## PROVIDED MATERIAL
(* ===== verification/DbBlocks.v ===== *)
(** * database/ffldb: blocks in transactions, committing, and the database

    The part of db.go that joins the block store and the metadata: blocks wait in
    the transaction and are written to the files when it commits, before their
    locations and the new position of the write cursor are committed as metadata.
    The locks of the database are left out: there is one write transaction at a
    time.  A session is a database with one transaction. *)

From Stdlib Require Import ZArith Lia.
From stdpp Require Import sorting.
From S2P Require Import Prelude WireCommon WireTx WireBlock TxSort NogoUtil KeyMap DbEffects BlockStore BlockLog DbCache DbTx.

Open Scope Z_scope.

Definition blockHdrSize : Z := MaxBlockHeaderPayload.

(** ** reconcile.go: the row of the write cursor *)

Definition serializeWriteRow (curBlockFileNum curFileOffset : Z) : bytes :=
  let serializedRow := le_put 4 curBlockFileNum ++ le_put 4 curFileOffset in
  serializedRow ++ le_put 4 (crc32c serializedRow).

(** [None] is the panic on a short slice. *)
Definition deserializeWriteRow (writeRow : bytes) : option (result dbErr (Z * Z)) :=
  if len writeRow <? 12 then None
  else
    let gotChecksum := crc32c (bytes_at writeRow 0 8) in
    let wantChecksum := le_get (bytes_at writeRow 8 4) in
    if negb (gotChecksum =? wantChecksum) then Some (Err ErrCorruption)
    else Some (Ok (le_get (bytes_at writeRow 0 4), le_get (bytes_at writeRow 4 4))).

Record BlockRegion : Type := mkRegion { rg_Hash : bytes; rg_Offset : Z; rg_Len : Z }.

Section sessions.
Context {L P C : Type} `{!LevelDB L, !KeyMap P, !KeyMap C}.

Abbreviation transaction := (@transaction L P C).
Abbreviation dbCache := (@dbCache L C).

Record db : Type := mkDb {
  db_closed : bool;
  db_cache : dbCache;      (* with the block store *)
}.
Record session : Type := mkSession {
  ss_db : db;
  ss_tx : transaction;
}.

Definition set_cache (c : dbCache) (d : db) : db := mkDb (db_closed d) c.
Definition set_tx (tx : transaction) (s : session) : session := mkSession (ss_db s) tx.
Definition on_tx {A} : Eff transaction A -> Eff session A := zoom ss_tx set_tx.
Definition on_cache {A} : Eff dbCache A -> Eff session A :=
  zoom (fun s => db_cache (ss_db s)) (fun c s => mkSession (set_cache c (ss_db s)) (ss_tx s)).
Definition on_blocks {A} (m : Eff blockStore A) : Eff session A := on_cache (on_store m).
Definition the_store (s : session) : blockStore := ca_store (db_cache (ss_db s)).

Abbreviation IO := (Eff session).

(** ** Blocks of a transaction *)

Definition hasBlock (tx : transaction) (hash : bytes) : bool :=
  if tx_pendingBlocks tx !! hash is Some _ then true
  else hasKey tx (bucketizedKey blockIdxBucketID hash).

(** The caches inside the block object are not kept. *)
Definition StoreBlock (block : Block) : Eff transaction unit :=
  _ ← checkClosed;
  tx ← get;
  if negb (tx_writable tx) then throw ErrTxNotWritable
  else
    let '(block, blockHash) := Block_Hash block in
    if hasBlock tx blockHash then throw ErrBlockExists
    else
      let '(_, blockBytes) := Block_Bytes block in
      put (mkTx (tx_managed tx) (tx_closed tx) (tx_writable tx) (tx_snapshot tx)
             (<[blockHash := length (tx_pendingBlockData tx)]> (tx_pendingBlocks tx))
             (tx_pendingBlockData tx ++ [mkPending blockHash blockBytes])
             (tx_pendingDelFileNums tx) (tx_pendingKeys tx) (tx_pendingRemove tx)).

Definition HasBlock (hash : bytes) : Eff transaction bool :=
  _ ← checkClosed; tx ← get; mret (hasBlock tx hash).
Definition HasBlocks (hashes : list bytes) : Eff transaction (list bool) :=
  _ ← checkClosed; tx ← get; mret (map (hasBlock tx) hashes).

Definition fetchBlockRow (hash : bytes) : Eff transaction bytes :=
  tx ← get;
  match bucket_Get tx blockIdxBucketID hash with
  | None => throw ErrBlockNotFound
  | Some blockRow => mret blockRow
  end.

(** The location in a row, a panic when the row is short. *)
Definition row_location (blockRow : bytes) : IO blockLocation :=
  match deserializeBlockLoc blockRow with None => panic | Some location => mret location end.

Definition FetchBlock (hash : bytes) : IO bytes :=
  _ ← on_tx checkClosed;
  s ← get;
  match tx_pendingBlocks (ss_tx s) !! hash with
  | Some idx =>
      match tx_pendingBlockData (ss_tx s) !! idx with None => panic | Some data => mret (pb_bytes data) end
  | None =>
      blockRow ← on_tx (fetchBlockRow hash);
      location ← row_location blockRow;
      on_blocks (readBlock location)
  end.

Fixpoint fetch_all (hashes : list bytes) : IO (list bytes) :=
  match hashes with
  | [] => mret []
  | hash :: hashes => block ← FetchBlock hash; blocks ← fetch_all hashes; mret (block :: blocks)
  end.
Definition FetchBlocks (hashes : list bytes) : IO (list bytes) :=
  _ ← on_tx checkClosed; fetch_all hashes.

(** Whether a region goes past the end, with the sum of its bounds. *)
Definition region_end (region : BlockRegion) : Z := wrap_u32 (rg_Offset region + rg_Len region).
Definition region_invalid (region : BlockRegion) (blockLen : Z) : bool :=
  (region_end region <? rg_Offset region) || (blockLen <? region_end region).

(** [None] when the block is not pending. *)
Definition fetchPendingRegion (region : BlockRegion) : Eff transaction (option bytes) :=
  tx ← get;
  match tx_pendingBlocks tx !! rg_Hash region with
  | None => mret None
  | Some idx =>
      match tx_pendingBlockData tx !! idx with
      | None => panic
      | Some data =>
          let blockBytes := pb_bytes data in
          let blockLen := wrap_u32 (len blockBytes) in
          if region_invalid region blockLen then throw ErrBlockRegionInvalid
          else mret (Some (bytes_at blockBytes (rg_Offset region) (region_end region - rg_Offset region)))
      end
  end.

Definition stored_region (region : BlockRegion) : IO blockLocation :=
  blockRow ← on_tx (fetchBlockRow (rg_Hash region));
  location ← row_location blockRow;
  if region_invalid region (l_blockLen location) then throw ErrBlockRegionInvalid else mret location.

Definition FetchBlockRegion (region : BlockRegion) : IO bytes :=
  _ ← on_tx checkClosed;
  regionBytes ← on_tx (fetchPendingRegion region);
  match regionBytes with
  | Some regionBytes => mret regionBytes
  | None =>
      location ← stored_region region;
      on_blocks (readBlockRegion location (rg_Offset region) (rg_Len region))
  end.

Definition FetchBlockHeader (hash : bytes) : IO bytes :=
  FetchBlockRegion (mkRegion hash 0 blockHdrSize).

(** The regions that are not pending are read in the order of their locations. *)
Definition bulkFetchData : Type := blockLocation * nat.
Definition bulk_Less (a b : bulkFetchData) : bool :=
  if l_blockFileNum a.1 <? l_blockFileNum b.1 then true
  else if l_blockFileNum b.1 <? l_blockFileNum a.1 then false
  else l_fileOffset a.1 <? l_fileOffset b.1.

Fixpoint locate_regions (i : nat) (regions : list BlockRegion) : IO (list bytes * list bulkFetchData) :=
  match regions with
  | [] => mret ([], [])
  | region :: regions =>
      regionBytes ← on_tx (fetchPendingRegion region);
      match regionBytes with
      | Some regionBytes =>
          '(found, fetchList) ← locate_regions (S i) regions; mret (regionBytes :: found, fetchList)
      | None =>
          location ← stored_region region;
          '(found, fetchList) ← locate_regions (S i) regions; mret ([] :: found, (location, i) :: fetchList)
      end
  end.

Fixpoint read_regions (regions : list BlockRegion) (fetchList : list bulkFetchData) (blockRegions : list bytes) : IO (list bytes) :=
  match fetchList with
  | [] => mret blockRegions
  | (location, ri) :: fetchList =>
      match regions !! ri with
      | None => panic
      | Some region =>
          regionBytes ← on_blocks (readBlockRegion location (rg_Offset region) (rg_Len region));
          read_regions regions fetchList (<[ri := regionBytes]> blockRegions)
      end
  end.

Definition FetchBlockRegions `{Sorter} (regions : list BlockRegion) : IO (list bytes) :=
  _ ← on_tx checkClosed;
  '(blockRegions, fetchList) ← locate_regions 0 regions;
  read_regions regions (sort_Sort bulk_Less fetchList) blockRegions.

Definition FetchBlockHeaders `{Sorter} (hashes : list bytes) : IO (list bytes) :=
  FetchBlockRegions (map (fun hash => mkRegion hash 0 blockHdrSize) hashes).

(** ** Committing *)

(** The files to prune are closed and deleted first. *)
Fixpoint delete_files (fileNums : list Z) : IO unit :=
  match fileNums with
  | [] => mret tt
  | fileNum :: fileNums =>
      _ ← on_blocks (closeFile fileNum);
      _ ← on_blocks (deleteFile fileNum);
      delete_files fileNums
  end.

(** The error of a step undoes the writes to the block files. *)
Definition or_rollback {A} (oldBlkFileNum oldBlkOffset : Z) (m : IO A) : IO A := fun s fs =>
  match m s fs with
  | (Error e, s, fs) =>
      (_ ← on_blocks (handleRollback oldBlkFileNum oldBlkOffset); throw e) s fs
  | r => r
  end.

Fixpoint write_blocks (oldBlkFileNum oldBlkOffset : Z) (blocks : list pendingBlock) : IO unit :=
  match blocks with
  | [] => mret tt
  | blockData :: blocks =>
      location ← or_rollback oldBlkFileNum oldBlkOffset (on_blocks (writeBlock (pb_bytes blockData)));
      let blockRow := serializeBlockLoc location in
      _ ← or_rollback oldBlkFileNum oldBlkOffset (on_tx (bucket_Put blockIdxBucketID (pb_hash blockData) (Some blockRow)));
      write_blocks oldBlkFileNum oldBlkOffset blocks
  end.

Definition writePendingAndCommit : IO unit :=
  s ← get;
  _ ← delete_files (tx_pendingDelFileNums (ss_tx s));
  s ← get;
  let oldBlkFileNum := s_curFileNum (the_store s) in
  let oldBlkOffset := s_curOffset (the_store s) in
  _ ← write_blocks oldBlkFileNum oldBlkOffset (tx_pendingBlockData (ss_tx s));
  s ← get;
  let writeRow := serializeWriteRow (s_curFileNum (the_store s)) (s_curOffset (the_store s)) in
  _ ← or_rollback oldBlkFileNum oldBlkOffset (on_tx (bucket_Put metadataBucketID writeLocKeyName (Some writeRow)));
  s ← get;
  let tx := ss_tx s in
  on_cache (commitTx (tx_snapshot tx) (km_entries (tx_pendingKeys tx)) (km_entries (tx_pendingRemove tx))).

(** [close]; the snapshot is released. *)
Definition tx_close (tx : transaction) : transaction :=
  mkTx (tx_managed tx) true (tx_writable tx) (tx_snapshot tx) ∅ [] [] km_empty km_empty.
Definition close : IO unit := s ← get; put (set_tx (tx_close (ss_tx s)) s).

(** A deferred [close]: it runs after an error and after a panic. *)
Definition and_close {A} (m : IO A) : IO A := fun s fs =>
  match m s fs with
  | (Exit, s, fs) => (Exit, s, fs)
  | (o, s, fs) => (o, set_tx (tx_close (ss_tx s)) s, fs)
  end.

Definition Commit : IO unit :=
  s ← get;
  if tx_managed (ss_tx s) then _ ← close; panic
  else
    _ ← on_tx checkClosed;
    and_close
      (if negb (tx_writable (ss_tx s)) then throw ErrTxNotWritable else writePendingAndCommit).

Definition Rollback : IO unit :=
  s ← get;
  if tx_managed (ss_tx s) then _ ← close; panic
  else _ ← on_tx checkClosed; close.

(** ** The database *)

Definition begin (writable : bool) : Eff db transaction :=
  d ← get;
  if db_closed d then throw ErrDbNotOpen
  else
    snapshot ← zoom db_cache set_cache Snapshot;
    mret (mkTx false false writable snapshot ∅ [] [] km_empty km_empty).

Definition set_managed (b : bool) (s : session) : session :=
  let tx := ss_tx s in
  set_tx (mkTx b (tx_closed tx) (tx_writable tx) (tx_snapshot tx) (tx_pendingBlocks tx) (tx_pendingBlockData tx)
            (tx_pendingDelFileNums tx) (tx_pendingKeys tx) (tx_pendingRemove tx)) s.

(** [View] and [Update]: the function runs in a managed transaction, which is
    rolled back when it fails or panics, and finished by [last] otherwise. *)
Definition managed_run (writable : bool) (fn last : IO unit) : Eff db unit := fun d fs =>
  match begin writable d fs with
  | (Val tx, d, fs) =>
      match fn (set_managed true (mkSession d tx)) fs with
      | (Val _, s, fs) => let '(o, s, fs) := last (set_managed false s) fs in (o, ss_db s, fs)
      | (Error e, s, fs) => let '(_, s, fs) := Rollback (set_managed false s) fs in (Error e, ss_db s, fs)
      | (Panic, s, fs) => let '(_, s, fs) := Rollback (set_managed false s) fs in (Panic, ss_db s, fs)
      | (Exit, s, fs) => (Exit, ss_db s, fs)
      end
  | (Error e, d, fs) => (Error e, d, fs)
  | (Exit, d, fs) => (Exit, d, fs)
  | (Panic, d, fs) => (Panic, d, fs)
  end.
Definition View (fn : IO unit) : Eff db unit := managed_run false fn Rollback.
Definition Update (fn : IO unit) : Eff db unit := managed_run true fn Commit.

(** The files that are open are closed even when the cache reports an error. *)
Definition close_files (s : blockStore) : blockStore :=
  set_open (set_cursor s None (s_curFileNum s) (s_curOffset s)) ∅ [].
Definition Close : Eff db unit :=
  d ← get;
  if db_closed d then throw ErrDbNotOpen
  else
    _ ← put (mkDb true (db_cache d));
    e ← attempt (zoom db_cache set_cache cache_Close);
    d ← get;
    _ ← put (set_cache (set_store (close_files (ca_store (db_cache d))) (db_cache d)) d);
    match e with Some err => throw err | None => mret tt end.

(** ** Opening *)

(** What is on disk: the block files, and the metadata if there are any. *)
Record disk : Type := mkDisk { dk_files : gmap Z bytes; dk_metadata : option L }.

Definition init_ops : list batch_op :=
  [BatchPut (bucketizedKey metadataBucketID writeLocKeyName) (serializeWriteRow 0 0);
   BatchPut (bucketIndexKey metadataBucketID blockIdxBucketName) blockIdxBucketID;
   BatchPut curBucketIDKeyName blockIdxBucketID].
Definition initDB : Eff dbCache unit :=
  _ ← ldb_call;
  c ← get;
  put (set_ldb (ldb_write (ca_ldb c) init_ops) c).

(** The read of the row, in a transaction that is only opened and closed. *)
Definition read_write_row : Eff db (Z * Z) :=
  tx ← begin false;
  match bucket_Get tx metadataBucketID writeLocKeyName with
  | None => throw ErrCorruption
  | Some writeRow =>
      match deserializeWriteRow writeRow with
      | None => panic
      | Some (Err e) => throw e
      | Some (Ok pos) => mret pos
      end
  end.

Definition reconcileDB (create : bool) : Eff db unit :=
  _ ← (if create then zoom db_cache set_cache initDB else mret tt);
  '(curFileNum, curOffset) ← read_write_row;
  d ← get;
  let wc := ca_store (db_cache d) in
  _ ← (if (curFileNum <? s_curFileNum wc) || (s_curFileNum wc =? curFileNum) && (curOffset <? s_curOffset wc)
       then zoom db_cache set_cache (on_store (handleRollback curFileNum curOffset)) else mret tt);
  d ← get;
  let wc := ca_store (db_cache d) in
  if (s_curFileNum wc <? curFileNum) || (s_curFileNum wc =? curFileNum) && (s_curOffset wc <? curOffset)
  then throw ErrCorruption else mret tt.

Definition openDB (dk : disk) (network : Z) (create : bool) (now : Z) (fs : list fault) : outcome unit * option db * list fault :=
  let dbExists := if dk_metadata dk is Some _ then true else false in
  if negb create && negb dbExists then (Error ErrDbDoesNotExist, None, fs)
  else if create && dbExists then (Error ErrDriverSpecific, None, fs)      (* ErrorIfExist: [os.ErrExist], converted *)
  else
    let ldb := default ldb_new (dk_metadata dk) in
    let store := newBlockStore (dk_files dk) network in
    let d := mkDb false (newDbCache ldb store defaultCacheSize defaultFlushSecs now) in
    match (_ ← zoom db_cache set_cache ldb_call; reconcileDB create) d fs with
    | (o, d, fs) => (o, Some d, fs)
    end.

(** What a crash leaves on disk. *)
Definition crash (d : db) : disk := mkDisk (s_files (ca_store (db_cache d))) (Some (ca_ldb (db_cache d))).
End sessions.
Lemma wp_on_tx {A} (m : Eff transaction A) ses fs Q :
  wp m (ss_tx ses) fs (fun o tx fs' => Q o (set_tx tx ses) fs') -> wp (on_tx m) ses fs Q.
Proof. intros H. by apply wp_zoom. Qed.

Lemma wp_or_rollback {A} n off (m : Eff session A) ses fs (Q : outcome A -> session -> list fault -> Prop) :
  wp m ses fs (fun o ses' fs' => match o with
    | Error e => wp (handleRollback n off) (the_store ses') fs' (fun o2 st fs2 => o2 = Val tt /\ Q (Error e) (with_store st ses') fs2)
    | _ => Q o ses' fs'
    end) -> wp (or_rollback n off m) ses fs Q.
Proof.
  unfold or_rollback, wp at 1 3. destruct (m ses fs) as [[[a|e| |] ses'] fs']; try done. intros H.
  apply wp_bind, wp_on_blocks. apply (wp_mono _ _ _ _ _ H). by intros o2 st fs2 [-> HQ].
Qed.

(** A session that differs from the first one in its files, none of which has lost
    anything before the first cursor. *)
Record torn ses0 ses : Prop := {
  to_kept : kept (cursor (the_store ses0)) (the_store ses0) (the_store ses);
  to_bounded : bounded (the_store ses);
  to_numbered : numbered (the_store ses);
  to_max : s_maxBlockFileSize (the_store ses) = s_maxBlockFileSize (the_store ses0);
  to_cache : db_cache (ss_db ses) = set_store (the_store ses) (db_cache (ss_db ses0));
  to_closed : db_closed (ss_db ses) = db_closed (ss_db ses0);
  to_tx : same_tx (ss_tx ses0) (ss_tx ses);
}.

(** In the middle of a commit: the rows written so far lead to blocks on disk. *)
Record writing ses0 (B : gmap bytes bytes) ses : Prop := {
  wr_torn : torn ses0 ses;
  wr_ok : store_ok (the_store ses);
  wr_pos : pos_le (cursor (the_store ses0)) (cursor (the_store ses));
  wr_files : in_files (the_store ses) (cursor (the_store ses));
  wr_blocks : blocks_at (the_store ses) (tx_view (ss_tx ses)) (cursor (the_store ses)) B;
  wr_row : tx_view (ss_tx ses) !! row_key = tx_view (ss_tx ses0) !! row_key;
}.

## TASK DESCRIPTION
An exact copy of the lines above between the line holding "initDB else mret tt);" and the line holding "End sessions.", inclusive, is the whole answer.

## SOLVED EXERCISE
  _ ← (if create then zoom db_cache set_cache initDB else mret tt);
  '(curFileNum, curOffset) ← read_write_row;
  d ← get;
  let wc := ca_store (db_cache d) in
  _ ← (if (curFileNum <? s_curFileNum wc) || (s_curFileNum wc =? curFileNum) && (curOffset <? s_curOffset wc)
       then zoom db_cache set_cache (on_store (handleRollback curFileNum curOffset)) else mret tt);
  d ← get;
  let wc := ca_store (db_cache d) in
  if (s_curFileNum wc <? curFileNum) || (s_curFileNum wc =? curFileNum) && (s_curOffset wc <? curOffset)
  then throw ErrCorruption else mret tt.

Definition openDB (dk : disk) (network : Z) (create : bool) (now : Z) (fs : list fault) : outcome unit * option db * list fault :=
  let dbExists := if dk_metadata dk is Some _ then true else false in
  if negb create && negb dbExists then (Error ErrDbDoesNotExist, None, fs)
  else if create && dbExists then (Error ErrDriverSpecific, None, fs)      (* ErrorIfExist: [os.ErrExist], converted *)
  else
    let ldb := default ldb_new (dk_metadata dk) in
    let store := newBlockStore (dk_files dk) network in
    let d := mkDb false (newDbCache ldb store defaultCacheSize defaultFlushSecs now) in
    match (_ ← zoom db_cache set_cache ldb_call; reconcileDB create) d fs with
    | (o, d, fs) => (o, Some d, fs)
    end.

(** What a crash leaves on disk. *)
Definition crash (d : db) : disk := mkDisk (s_files (ca_store (db_cache d))) (Some (ca_ldb (db_cache d))).
End sessions.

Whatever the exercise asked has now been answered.